By Howard M. Erichson, John C.P. Goldberg, and Benjamin C. Zipursky. Full Text.
Beginning with Justice Ginsburg’s 2011 opinion in the Goodyear case—and echoed in Justice Thomas’s 2014 opinion in Walden v. Fiore and Justice Alito’s 2017 opinion in Bristol-Myers Squibb v. Superior Court—the Supreme Court has suggested that the distinctiveness of specific personal jurisdiction (in contrast to general jurisdiction) resides in its being “case-linked.” However, to date, the Justices have not spelled out what it takes for a defendant’s contacts with a forum to be case-linked, although they now have an opportunity to do so in a pair of personal injury cases brought against Ford Motor Company. This article aims to provide the missing account of case-linkage, explaining along the way how it applies to the Court’s pending cases.
Our method is constructive and interpretive: we take as our starting point the Court’s precedents and its reasoning about two pillars of personal jurisdiction: state sovereignty and defendants’ due process rights.

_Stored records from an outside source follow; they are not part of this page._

(* ===== verification/ConvoPipeline.v ===== *)
(** * ConvoPipeline: rounds that overlap

    In [convo.go] the handler [Close] releases the lock [Idle] before it runs the round
    on the next server and waits for the replies. From then on the server can start
    the next round, and collect its messages, while the replies of the first are under
    way. The rest of the development treats [Close] as one step. Here it is cut at the
    release of the lock, calls for other rounds are served in between, and the outcome
    is shown to be that of [Close] in one step followed by these calls. *)

From stdpp Require Import numbers strings pretty gmap relations list.
From Stdlib Require Import Strings.Byte.
From S2P Require Import Prelude Binary Wire Rand Shuffle Parallel OnionBox Pki Noise Laplace Vrpc Convo DeadDrops ConvoRounds ConvoChain.

Section Pipeline.
Context {C R : Type} `{HF : Fuel, HR : Reader R, HB : Box, HK : !KeyGen R, HE : FloatEnv, HC : ConvoRemote C}.
Implicit Types (srv : ConvoService C) (g : R) (rd : ConvoRound).

(** ** The two halves of [Close] on a server that is not the last *)

(** Up to [srv.Idle.Unlock()]; the result is what the second half still uses. *)
Definition close_begin (Round : Z) : GoM (cstate C R) (result (Shuffler * list bytes * ConvoRound)) :=
  (let! round := getRound Round convoRoundOpen in
   on_ok round (fun e => e) (fun round =>
   let! round := glift (filterIncoming round) in
   put_round Round round ;;;
   let outgoing := ((fun m => default [] m) <$> cr_incoming round) ++ cr_noise round in
   let! shuffler := on_rand (NewShuffler fuel (zlen outgoing)) in
   let! outgoing := glift (Shuffle shuffler outgoing) in
   let round := alias_incoming (closed_round round [] (cr_replies round) (cr_status round)) outgoing in
   put_round Round round ;;;
   let! err := on_client (NewConvoRound Round) in
   on_ok err (fun e => "NewConvoRound: " +:+ e) (fun _ =>
   Idle_Unlock ;;;
   gret (Ok (shuffler, outgoing, round)))))%go.

(** From [RunConvoRound] on. *)
Definition close_end (Round : Z) (p : Shuffler * list bytes * ConvoRound) : GoM (cstate C R) (result unit) :=
  let '(shuffler, outgoing, round) := p in
  (let! err := on_client (RunConvoRound Round outgoing) in
   on_ok err (fun e => "RunConvoRound: " +:+ e) (fun replies =>
   let! replies := glift (Unshuffle shuffler replies) in
   let! replies := glift (go_slice replies 0 (cr_numIncoming round)) in
   put_round Round (closed_round round [] replies convoRoundClosed) ;;;
   gret (Ok tt)))%go.

Lemma close_split Round s : cs_LastServer s.1 = false ->
  Close Round s = (let! x := close_begin Round in on_ok x (fun e => e) (close_end Round))%go s.
Proof.
  destruct s as [srv g]. intros Hl. unfold Close, close_begin, close_end, gbind.
  destruct (getRound Round convoRoundOpen (srv, g)) as [[[rd|e] s0]| | |] eqn:Hg; [|done..].
  apply getRound_ret in Hg as [-> _]. cbn [on_ok].
  destruct (filterIncoming rd) as [rd1| | |]; [|done..].
  change (@glift (cstate C R) _ (Ret rd1) (srv, g)) with (@Ret (ConvoRound * cstate C R) (rd1, (srv, g))). cbn iota beta.
  change (put_round Round rd1 (srv, g)) with (@Ret (unit * cstate C R) (tt, (with_round Round rd1 srv, g))).
  unfold get_srv. cbn [fst snd] in *.
  change (cs_LastServer (with_round _ _ _)) with (cs_LastServer srv). rewrite Hl. unfold close_forward, gbind.
  destruct (on_rand _ _) as [[sh s2]| | |]; [|done..]. destruct (glift _ s2) as [[out s3]| | |]; [|done..].
  destruct (put_round _ _ s3) as [[[] s4]| | |]; [|done..].
  destruct (on_client _ s4) as [[[[]|e] s5]| | |]; [|done..]. cbn [on_ok].
  by destruct (Idle_Unlock s5) as [[[] s6]| | |].
Qed.

(** What the second half does to the server: the client has moved on, and the round is
    stored unless it failed. *)
Definition finished (r : Z) (c : C) (o : option ConvoRound) srv : ConvoService C :=
  match o with
  | Some rd => with_round r rd (set_Client c srv)
  | None => set_Client c srv
  end.

(** It depends on the client alone. *)
Lemma close_end_run r p srv g b s' : close_end r p (srv, g) = Ret (b, s') ->
  exists c o, forall srv2 g2, cs_Client srv2 = cs_Client srv ->
    close_end r p (srv2, g2) = Ret (b, (finished r c o srv2, g2)).
Proof.
  destruct p as [[sh out] rd]. unfold close_end, on_client. intros H. apply gbind_ret in H as (x & s1 & Hx & H).
  apply gzoom_ret in Hx as (c & Hx & ->). cbn [fst snd] in Hx. exists c. destruct x as [replies|e]; cbn [on_ok] in H.
  - apply gbind_ret in H as (reps & s2 & [Hu ->]%glift_ret & H).
    apply gbind_ret in H as (cut & s3 & [Hs ->]%glift_ret & H). apply gbind_ret in H as (u & s4 & [= _ <-] & H).
    apply gret_ret in H as [-> _]. exists (Some (closed_round rd [] cut convoRoundClosed)). intros srv2 g2 Hc.
    unfold gbind, gzoom. cbn [fst snd]. rewrite Hc, Hx. cbn [on_ok]. unfold glift. rewrite Hu, Hs. done.
  - apply gret_ret in H as [-> _]. exists None. intros srv2 g2 Hc.
    unfold gbind, gzoom. cbn [fst snd]. by rewrite Hc, Hx.
Qed.

(** ** Calls that leave round [r] and the client alone *)

(** Relations between states that differ at most in round [r] and the client, and are
    kept when the rest changes alike. *)
Record frame (r : Z) (J : cstate C R -> cstate C R -> Prop) : Prop := {
  fr_rand s1 s2 : J s1 s2 -> s2.2 = s1.2;
  fr_idle s1 s2 : J s1 s2 -> cs_Idle s2.1 = cs_Idle s1.1;
  fr_config s1 s2 : J s1 s2 -> config s2.1 = config s1.1;
  fr_rounds s1 s2 r' : J s1 s2 -> r' <> r -> cs_rounds s2.1 !! r' = cs_rounds s1.1 !! r';
  fr_set_rand s1 s2 g : J s1 s2 -> J (s1.1, g) (s2.1, g);
  fr_set_idle s1 s2 b : J s1 s2 -> J (set_Idle b s1.1, s1.2) (set_Idle b s2.1, s2.2);
  fr_insert s1 s2 r' rd : J s1 s2 -> r' <> r -> J (with_round r' rd s1.1, s1.2) (with_round r' rd s2.1, s2.2);
  fr_delete s1 s2 r' : J s1 s2 -> r' <> r ->
    J (set_rounds (delete r' (cs_rounds s1.1)) s1.1, s1.2) (set_rounds (delete r' (cs_rounds s2.1)) s2.1, s2.2);
}.

Section Framed.
Context (r : Z) (J : cstate C R -> cstate C R -> Prop) (HJ : frame r J).

Lemma frame_rand {A} (m : GoM R A) : gsim eq J (on_rand m) (on_rand m).
Proof using HJ.
  unfold on_rand. apply (gsim_zoom _ eq); [|intros s1 s2 g ? Hs <-; by apply (fr_set_rand r J HJ)|apply gsim_refl].
  intros s1 s2 Hs. symmetry. by apply (fr_rand r J HJ).
Qed.

Lemma frame_get {A} (k1 k2 : ConvoService C -> GoM (cstate C R) A) :
  (forall srv1 srv2, config srv2 = config srv1 -> (forall r', r' <> r -> cs_rounds srv2 !! r' = cs_rounds srv1 !! r') ->
     gsim eq J (k1 srv1) (k2 srv2)) ->
  gsim eq J (gbind get_srv k1) (gbind get_srv k2).
Proof using HJ.
  intros Hk. apply (gsim_bind _ (fun srv1 srv2 => config srv2 = config srv1 /\
    forall r', r' <> r -> cs_rounds srv2 !! r' = cs_rounds srv1 !! r')).
  - intros s1 s2 Hs. cbn. split; [|done]. split; [by apply (fr_config r J HJ)|]. intros r' Hr. by apply (fr_rounds r J HJ).
  - intros srv1 srv2 [? ?]. by apply Hk.
Qed.

Lemma frame_put r' rd : r' <> r -> gsim eq J (put_round r' rd) (put_round r' rd).
Proof using HJ. intros Hne s1 s2 Hs. cbn. split; [done|]. by apply (fr_insert r J HJ). Qed.

Lemma frame_lock : gsim eq J Idle_Lock Idle_Lock.
Proof using HJ.
  intros s1 s2 Hs. unfold Idle_Lock. rewrite (fr_idle r J HJ _ _ Hs). destruct (cs_Idle s1.1); [done|].
  split; [done|]. by apply (fr_set_idle r J HJ).
Qed.

Hint Resolve frame_rand frame_put frame_lock : sim.

Lemma frame_getRound r' st : r' <> r -> gsim eq J (getRound r' st) (getRound r' st).
Proof using HJ. intros Hne. unfold getRound. apply frame_get. intros srv1 srv2 _ Hr. rewrite Hr by done. sim. Qed.
Hint Resolve frame_getRound : sim.

(** Rewrites the configuration of one server to that of the other. *)
Ltac same_config Hc :=
  let H1 := fresh in let H2 := fresh in let H3 := fresh in let H4 := fresh in let H5 := fresh in let H6 := fresh in
  revert Hc; unfold config; intros [= H1 H2 H3 H4 H5 H6]; rewrite ?H1, ?H2, ?H3, ?H4, ?H5, ?H6.

Lemma frame_NewRound r' : r' <> r -> gsim eq J (NewRound r') (NewRound r').
Proof using HJ.
  intros Hne. unfold NewRound, new_noise. apply gsim_bind_eq; [sim|]. intros _. apply frame_get.
  intros srv1 srv2 Hc Hr. rewrite Hr by done. same_config Hc. sim.
Qed.

Lemma frame_Open a : oa_Round a <> r -> gsim eq J (Open a) (Open a).
Proof using HJ. intros Hne. unfold Open. sim. Qed.

Lemma frame_Add a : aa_Round a <> r -> gsim eq J (Add a) (Add a).
Proof using HJ.
  intros Hne. unfold Add. apply gsim_bind_eq; [sim|]. intros rd. apply gsim_on_ok. intros rd0. apply frame_get.
  intros srv1 srv2 Hc _. same_config Hc. sim.
Qed.

Lemma frame_get_onion rd nonce size i : gsim eq J (get_onion rd nonce size i) (get_onion rd nonce size i).
Proof using HJ. unfold get_onion. sim. Qed.
Hint Resolve frame_get_onion : sim.

Lemma frame_Get a : ga_Round a <> r -> gsim eq J (Get a) (Get a).
Proof using HJ.
  intros Hne. unfold Get. apply gsim_bind_eq; [sim|]. intros rd. apply gsim_on_ok. intros rd0. apply frame_get.
  intros srv1 srv2 Hc _. same_config Hc. sim.
Qed.

Lemma frame_Delete r' : r' <> r -> gsim eq J (Delete r') (Delete r').
Proof using HJ.
  intros Hne. unfold Delete. apply gsim_bind_eq; [|sim]. intros s1 s2 Hs. cbn. split; [done|]. by apply (fr_delete r J HJ).
Qed.
Hint Resolve frame_NewRound frame_Open frame_Add frame_Get frame_Delete : sim.

(** Every call for another round that does not itself use the client. *)
Lemma frame_serve op : op_round op <> r -> (forall r', op <> OpClose r') -> gsim eq J (serve op) (serve op).
Proof using HJ.
  intros Hne Hcl. destruct op as [r'|a|a|r'|a|r']; cbn [op_round serve] in *; unfold forget; try by sim.
  by destruct (Hcl r').
Qed.

Lemma frame_serves ops : Forall (fun op => op_round op <> r /\ forall r', op <> OpClose r') ops ->
  gsim eq J (go_map serve ops) (go_map serve ops).
Proof using HJ.
  induction 1 as [|op ops [Hne Hcl] _ IH]; cbn [go_map]; [by apply gsim_ret|].
  apply gsim_bind_eq; [by apply frame_serve|]. intros x. apply gsim_bind_eq; [exact IH|]. intros xs. by apply gsim_ret.
Qed.

End Framed.

(** The two relations used: the state after the second half, and an unchanged client. *)
Lemma frame_finished r c o : frame r (fun s1 s2 => s2 = (finished r c o s1.1, s1.2)).
Proof.
  split; intros; subst; cbn [fst snd]; try done; destruct o as [rd0|]; try done; cbn.
  - by rewrite lookup_insert_ne.
  - unfold with_round, set_rounds. cbn. by rewrite insert_insert_ne.
  - unfold with_round, set_rounds. cbn. by rewrite delete_insert_ne.
Qed.

Lemma frame_client r c : frame r (keeping (fun s : cstate C R => cs_Client s.1 = c)).
Proof. by split; intros s1 s2 *; intros [<- Hc] || intros; try done; split. Qed.

(** C11. Overlapping rounds: when, after [Close] of round [r] has released the lock,
    any calls for other rounds that do not close them are served before [Close] runs
    the round on the next server and stores the replies, then every call and [Close]
    return what they return, and leave the state they leave, when [Close] is finished
    first. *)
Theorem close_overlaps (r : Z) (ops : list convo_op) (s s1 s2 s3 : cstate C R) p results res :
  cs_LastServer s.1 = false -> Forall (fun op => op_round op <> r /\ forall r', op <> OpClose r') ops ->
  close_begin r s = Ret (Ok p, s1) -> go_map serve ops s1 = Ret (results, s2) -> close_end r p s2 = Ret (res, s3) ->
  exists s', Close r s = Ret (res, s') /\ go_map serve ops s' = Ret (results, s3).
Proof.
  intros Hlast Hops Hb Ho He. destruct s1 as [srv1 g1], s2 as [srv2 g2].
  assert (cs_Client srv2 = cs_Client srv1) as Hcl.
  { by apply (keeping_run _ _ _ _ _ (frame_serves r _ (frame_client r (cs_Client srv1)) ops Hops) (eq_refl : cs_Client (srv1, g1).1 = _) Ho). }
  destruct (close_end_run _ _ _ _ _ _ He) as (c & o & Hend).
  pose proof (Hend srv2 g2 eq_refl) as He2. rewrite He in He2. injection He2 as ->.
  exists (finished r c o srv1, g1). split.
  - rewrite (close_split _ _ Hlast), (gbind_eq _ _ _ _ _ Hb). cbn [on_ok]. by apply Hend.
  - pose proof (frame_serves r _ (frame_finished r c o) ops Hops (srv1, g1) _ eq_refl) as Hsim. rewrite Ho in Hsim.
    cbn [fst snd] in Hsim. destruct (go_map serve ops (finished r c o srv1, g1)) as [[xs s']| | |]; cbn in Hsim; try done.
    by destruct Hsim as [<- ->].
Qed.

End Pipeline.

(** ** A round that starts while the replies of another are under way *)

Module PipelineToy.
Import ConvoChain.Toy.

(** The first of two servers, with round 7 open and its two onions added. *)
Definition collected : outcome (result unit * chain unit 1) :=
  (let! _ := NewRound 7 in let! _ := Open (mkConvoOpenArgs 7 2) in Add (mkConvoAddArgs 7 0 onions))%go two_servers.
Definition at_close : chain unit 1 := match collected with Ret (_, s) => s | _ => two_servers end.

(** Round 8 starts meanwhile. *)
Definition meanwhile : list convo_op := [OpNewRound 8; OpOpen (mkConvoOpenArgs 8 1)].

Definition overlapped : bool :=
  match close_begin 7 at_close with
  | Ret (Ok p, s1) =>
      match go_map serve meanwhile s1 with
      | Ret (rs, s2) =>
          match close_end 7 p s2 with
          | Ret (Ok _, _) => match rs with [Ok []; Ok []] => true | _ => false end
          | _ => false
          end
      | _ => false
      end
  | _ => false
  end.

Lemma overlapped_ok : overlapped = true.
Proof. vm_compute. reflexivity. Qed.

Lemma close_overlaps_witness :
  exists s' s3, Close 7 at_close = Ret (Ok tt, s') /\ go_map serve meanwhile s' = Ret ([Ok []; Ok []], s3).
Proof.
  pose proof overlapped_ok as H. unfold overlapped in H.
  destruct (close_begin 7 at_close) as [[[p|e] s1]| | |] eqn:Hb; [|discriminate H..].
  destruct (go_map serve meanwhile s1) as [[rs s2]| | |] eqn:Ho; [|discriminate H..].
  destruct (close_end 7 p s2) as [[[[]|e] s3]| | |] eqn:He; [|discriminate H..].
  destruct rs as [|[[|]|] [|[[|]|] [|]]]; try discriminate H.
  destruct (close_overlaps 7 meanwhile at_close s1 s2 s3 p [Ok []; Ok []] (Ok tt)) as (s' & Hc & Hs).
  - vm_compute. reflexivity.
  - repeat constructor; cbn; discriminate.
  - exact Hb.
  - exact Ho.
  - exact He.
  - exists s', s3. split; [exact Hc|exact Hs].
Defined.

End PipelineToy.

After an introduction, Part I re-examines the Court’s personal jurisdiction cases from International Shoe to the present with the goal of understanding the concept of case-linkage as it has played out in these decisions. Part II describes the Ford cases presently before the Court, explaining why they invite consideration of an aspect of specific jurisdiction that it has yet to address adequately.

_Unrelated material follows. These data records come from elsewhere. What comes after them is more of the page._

(* ===== verification/EntryApi.v ===== *)
(** * EntryApi: messages between the clients and the entry server

    Models [entry_api.go] and [msgtype_string.go]: the message structs, the
    numbering of the message types with its [String], and the envelopes. The
    encoding of one struct as JSON is an interface, [JsonCodec], with the law that
    decoding undoes encoding. *)

From stdpp Require Import numbers strings pretty gmap list.
From Stdlib Require Import Strings.Byte.
From S2P Require Import Prelude Binary Wire.

(** ** Messages *)

Record ConvoRequest := mkConvoRequest { cq_Round : Z; cq_Onion : bytes }.
Record DialRequest := mkDialRequest { dq_Round : Z; dq_Onion : bytes }.
Record BadRequestError := mkBadRequestError { be_Err : string }.
Record ConvoError := mkConvoError { cer_Round : Z; cer_Err : string }.
Record ConvoResponse := mkConvoResponse { cp_Round : Z; cp_Onion : bytes }.
Record DialError := mkDialError { der_Round : Z; der_Err : string }.
Record DialBucket := mkDialBucket { db_Round : Z; db_Intros : list bytes }.
Record AnnounceConvoRound := mkAnnounceConvoRound { ac_Round : Z }.
Record AnnounceDialRound := mkAnnounceDialRound { ad_Round : Z; ad_Buckets : Z }.

#[export] Instance ConvoRequest_eq_dec : EqDecision ConvoRequest.
Proof. solve_decision. Defined.
#[export] Instance DialRequest_eq_dec : EqDecision DialRequest.
Proof. solve_decision. Defined.
#[export] Instance BadRequestError_eq_dec : EqDecision BadRequestError.
Proof. solve_decision. Defined.
#[export] Instance ConvoError_eq_dec : EqDecision ConvoError.
Proof. solve_decision. Defined.
#[export] Instance ConvoResponse_eq_dec : EqDecision ConvoResponse.
Proof. solve_decision. Defined.
#[export] Instance DialError_eq_dec : EqDecision DialError.
Proof. solve_decision. Defined.
#[export] Instance DialBucket_eq_dec : EqDecision DialBucket.
Proof. solve_decision. Defined.
#[export] Instance AnnounceConvoRound_eq_dec : EqDecision AnnounceConvoRound.
Proof. solve_decision. Defined.
#[export] Instance AnnounceDialRound_eq_dec : EqDecision AnnounceDialRound.
Proof. solve_decision. Defined.

(** The values of type [interface{}] that [Envelop] and [Open] deal with:
    pointers to one of the structs, or a value of another type, printed by [%T]. *)
Inductive message :=
| VConvoRequest (v : ConvoRequest)
| VDialRequest (v : DialRequest)
| VBadRequestError (v : BadRequestError)
| VConvoError (v : ConvoError)
| VConvoResponse (v : ConvoResponse)
| VDialError (v : DialError)
| VDialBucket (v : DialBucket)
| VAnnounceConvoRound (v : AnnounceConvoRound)
| VAnnounceDialRound (v : AnnounceDialRound)
| VOther (type_name : string).

#[export] Instance message_eq_dec : EqDecision message.
Proof. solve_decision. Defined.

Definition BadRequestError_Error (e : BadRequestError) : string := be_Err e.
Definition ConvoError_Error (e : ConvoError) : string :=
  "round c" +:+ pretty (cer_Round e) +:+ ": " +:+ cer_Err e.
Definition DialError_Error (e : DialError) : string :=
  "round d" +:+ pretty (der_Round e) +:+ ": " +:+ der_Err e.

(** ** Message types *)

Inductive MsgType :=
| MsgConvoRequest
| MsgDialRequest
| MsgBadRequestError
| MsgConvoError
| MsgConvoResponse
| MsgDialError
| MsgDialBucket
| MsgAnnounceConvoRound
| MsgAnnounceDialRound.

#[export] Instance MsgType_eq_dec : EqDecision MsgType.
Proof. solve_decision. Defined.

(** The [iota] of the constants; an envelope carries any [uint8]. *)
Definition MsgType_num (t : MsgType) : Z :=
  match t with
  | MsgConvoRequest => 0
  | MsgDialRequest => 1
  | MsgBadRequestError => 2
  | MsgConvoError => 3
  | MsgConvoResponse => 4
  | MsgDialError => 5
  | MsgDialBucket => 6
  | MsgAnnounceConvoRound => 7
  | MsgAnnounceDialRound => 8
  end.

(** [_MsgType_name] and [_MsgType_index] as generated. *)
Definition MsgType_name : string :=
  "MsgConvoRequestMsgDialRequestMsgBadRequestErrorMsgConvoErrorMsgConvoResponseMsgDialErrorMsgDialBucketMsgAnnounceConvoRoundMsgAnnounceDialRound".
Definition MsgType_index : list Z := [0; 15; 29; 47; 60; 76; 88; 101; 122; 142].

(** [if i >= MsgType(len(_MsgType_index)-1)], the slice of the name otherwise. *)
Definition MsgType_String (i : Z) : outcome string :=
  if decide (zlen MsgType_index - 1 <= i) then Ret ("MsgType(" +:+ pretty i +:+ ")")
  else
    lo ← go_index MsgType_index i;
    hi ← go_index MsgType_index (i + 1);
    if decide (0 <= lo <= hi /\ hi <= Z.of_nat (String.length MsgType_name)) then
      Ret (String.substring (Z.to_nat lo) (Z.to_nat (hi - lo)) MsgType_name)
    else Panic slice_panic.

(** ** Envelopes *)

(** The JSON form of one message: [json.Marshal(v)], and [json.Unmarshal(data, v)]
    into a fresh struct of the type that belongs to [t]. *)
Class JsonCodec := {
  raw : Type;
  json_Marshal : message -> result raw;
  json_Unmarshal : MsgType -> raw -> result message;
}.

Record Envelope `{JsonCodec} := mkEnvelope { env_Type : Z; env_Message : raw }.

(** The types with a case in [Open]. *)
Definition open_case (t : Z) : option MsgType :=
  if decide (t = 0) then Some MsgConvoRequest
  else if decide (t = 1) then Some MsgDialRequest
  else if decide (t = 2) then Some MsgBadRequestError
  else if decide (t = 3) then Some MsgConvoError
  else if decide (t = 4) then Some MsgConvoResponse
  else if decide (t = 6) then Some MsgDialBucket
  else if decide (t = 7) then Some MsgAnnounceConvoRound
  else if decide (t = 8) then Some MsgAnnounceDialRound
  else None.

(** The type of a message, by the cases of [Envelop]. *)
Definition msg_type (v : message) : option MsgType :=
  match v with
  | VConvoRequest _ => Some MsgConvoRequest
  | VDialRequest _ => Some MsgDialRequest
  | VBadRequestError _ => Some MsgBadRequestError
  | VConvoError _ => Some MsgConvoError
  | VConvoResponse _ => Some MsgConvoResponse
  | VDialError _ => Some MsgDialError
  | VDialBucket _ => Some MsgDialBucket
  | VAnnounceConvoRound _ => Some MsgAnnounceConvoRound
  | VAnnounceDialRound _ => Some MsgAnnounceDialRound
  | VOther _ => None
  end.

Definition type_name (v : message) : string :=
  match v with VOther s => s | _ => "" end.

Section Envelopes.
Context `{JsonCodec}.

(** [%d] of the [uint8]: [MsgType] has a [String] method, which [%d] does not use. *)
Definition Envelope_Open (e : Envelope) : result message :=
  match open_case (env_Type e) with
  | None => Err ("unknown message type: " +:+ pretty (env_Type e))
  | Some t =>
      match json_Unmarshal t (env_Message e) with
      | Ok v => Ok v
      | Err err => Err ("json.Unmarshal: " +:+ err)
      end
  end.

Definition Envelop (v : message) : result Envelope :=
  match msg_type v with
  | None => Err ("unsupported message type: " +:+ type_name v)
  | Some t =>
      match json_Marshal v with
      | Ok data => Ok (mkEnvelope _ (MsgType_num t) data)
      | Err err => Err ("json.Marshal: " +:+ err)
      end
  end.

End Envelopes.

(** [utf8.Valid]: the byte sequences that start a rune, by the table of the
    [unicode/utf8] package. *)
Definition between (lo hi : Z) (b : byte) : bool := bool_decide (lo <= Z_of_byte b <= hi).
Definition continues (b : byte) : bool := between 128 191 b.
Definition rune2 (a b : byte) : bool := between 194 223 a && continues b.
Definition rune3 (a b c : byte) : bool :=
  ((between 224 224 a && between 160 191 b) || (between 225 236 a && continues b) ||
   (between 237 237 a && between 128 159 b) || (between 238 239 a && continues b)) && continues c.
Definition rune4 (a b c d : byte) : bool :=
  ((between 240 240 a && between 144 191 b) || (between 241 243 a && continues b) ||
   (between 244 244 a && between 128 143 b)) && continues c && continues d.

Fixpoint utf8_valid (s : bytes) : bool :=
  match s with
  | [] => true
  | a :: s1 =>
      if between 0 127 a then utf8_valid s1
      else
        match s1 with
        | [] => false
        | b :: s2 =>
            if rune2 a b then utf8_valid s2
            else
              match s2 with
              | [] => false
              | c :: s3 =>
                  if rune3 a b c then utf8_valid s3
                  else match s3 with d :: s4 => rune4 a b c d && utf8_valid s4 | [] => false end
              end
        end
  end.

Definition utf8_text (s : string) : Prop := utf8_valid (String.list_byte_of_string s) = true.

(** What the documentation of [encoding/json] promises for these structs: a value
    whose integers fit their types and whose texts are valid UTF-8 encodes, and
    decoding gives it back. Other texts are coerced to valid UTF-8. *)
Definition message_valid (v : message) : Prop :=
  match v with
  | VConvoRequest r => 0 <= cq_Round r < 2 ^ 32
  | VDialRequest r => 0 <= dq_Round r < 2 ^ 32
  | VBadRequestError e => utf8_text (be_Err e)
  | VConvoError e => 0 <= cer_Round e < 2 ^ 32 /\ utf8_text (cer_Err e)
  | VConvoResponse r => 0 <= cp_Round r < 2 ^ 32
  | VDialError e => 0 <= der_Round e < 2 ^ 32 /\ utf8_text (der_Err e)
  | VDialBucket b => 0 <= db_Round b < 2 ^ 32 /\
      Forall (fun i => zlen i = SizeEncryptedIntro) (db_Intros b)
  | VAnnounceConvoRound a => 0 <= ac_Round a < 2 ^ 32
  | VAnnounceDialRound a => 0 <= ad_Round a < 2 ^ 32 /\ 0 <= ad_Buckets a < 2 ^ 32
  | VOther _ => False
  end.

Class JsonLaws `{JsonCodec} := json_roundtrip : forall v t,
  message_valid v -> msg_type v = Some t ->
  exists data, json_Marshal v = Ok data /\ json_Unmarshal t data = Ok v.

Lemma envelope_opens `{JsonLaws} (v : message) :
  message_valid v ->
  exists e, Envelop v = Ok e /\
    Envelope_Open e = match v with
                      | VDialError _ => Err "unknown message type: 5"
                      | _ => Ok v
                      end.
Proof.
  intros Hv. destruct (msg_type v) as [t|] eqn:Ht; [|by destruct v].
  destruct (json_roundtrip v t Hv Ht) as (data & Hm & Hu). unfold Envelop.
  rewrite Ht, Hm. eexists. split; [done|]. unfold Envelope_Open. cbn [env_Type env_Message].
  destruct v; [injection Ht as <-..|done].
  6: reflexivity.
  all: match goal with |- context [open_case ?t] => let x := eval vm_compute in (open_case t) in change (open_case t) with x end.
  all: cbn beta iota; by rewrite Hu.
Qed.

(** ** Theorems *)

(** C36. Envelopes: every message whose numbers fit their types and whose texts are
    valid UTF-8, of every type but one, opens to itself after it was enveloped; a dialing error can be enveloped but never opened, the
    receiver gets the error for an unknown message type; a value of another type
    is rejected by [Envelop]. *)
Theorem envelope_roundtrip `{JsonLaws} (v : message) :
  (message_valid v ->
   exists e, Envelop v = Ok e /\
     Envelope_Open e = match v with
                       | VDialError _ => Err "unknown message type: 5"
                       | _ => Ok v
                       end) /\
  (forall s, Envelop (VOther s) = Err ("unsupported message type: " +:+ s)) /\
  (forall t data, MsgType_num MsgAnnounceDialRound < t ->
     Envelope_Open (mkEnvelope _ t data) = Err ("unknown message type: " +:+ pretty t)).
Proof.
  split_and!; [apply envelope_opens|done|].
  intros t data Ht. unfold Envelope_Open, open_case. cbn [env_Type env_Message MsgType_num] in *.
  by rewrite !decide_False by lia.
Qed.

We put forward our theory of case-linked jurisdiction in Part III. Case-linkage, we argue, can only be understood within a framework that isolates two concepts that are critical for due process analysis: one concerning the scope of the defendant’s submission to state authority, and one concerning the scope of the forum state’s legitimate interests. We explain the latter in terms of the principle that a state’s courts ought not meddle in affairs beyond the state’s legitimate reach (labeled “the Anti-Busybody Principle”). By explaining case-linkage in terms of both the scope of a defendant’s submission to state power and the scope of a state’s legitimate interests, we offer a way to bring together the process and sovereignty concerns that underlie the law of personal jurisdiction.

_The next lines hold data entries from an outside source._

(* ===== verification/Conversation.v ===== *)
(** * Conversation: one conversation of a client

    Models [vuvuzela-client/conversation.go]: the messages inside an exchange, the
    queue of outgoing texts, the request for a round and the handling of its
    response, the roles of the two peers and the dead drop they share. The
    terminal is the text of its main view, on which the log hook of [gui.go] prints
    every log entry; the entries are also kept as a list. *)

From stdpp Require Import numbers strings pretty gmap list.
From Stdlib Require Import Strings.Byte SpecFloat.
From S2P Require Import Prelude Binary Wire Sha256 Rand OnionBox Pki Laplace Log EntryApi.

(** ** Time *)

(** [time.Time]: seconds since January 1 of year 1 ([int64]) and nanoseconds. *)
Record Time := mkTime { t_sec : Z; t_nsec : Z }.

Definition unixToInternal : Z := (1969 * 365 + 1969 / 4 - 1969 / 100 + 1969 / 400) * 86400.

(** [time.Unix(sec, 0)] and [t.Unix()]. *)
Definition time_Unix (sec : Z) : Time := mkTime (i64 (sec + unixToInternal)) 0.
Definition Time_Unix (t : Time) : Z := i64 (t_sec t - unixToInternal).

With our own affirmative account in place, Part IV shows why the “causation” approaches to case-linkage advocated by Ford and by some lower courts are indefensible, even if the more expansive “relatedness” tests of other courts are also not up to the task at hand. We also show that the intuitively right answer to the Ford cases—that a state court has jurisdiction to hear tort claims brought by state residents injured in-state by the defendant’s product (when the defendant has extensively sold the product-line in that state)—not only meshes with all relevant Supreme Court precedents, but also points to the best path forward for understanding, defining, and demarcating case-linked jurisdiction.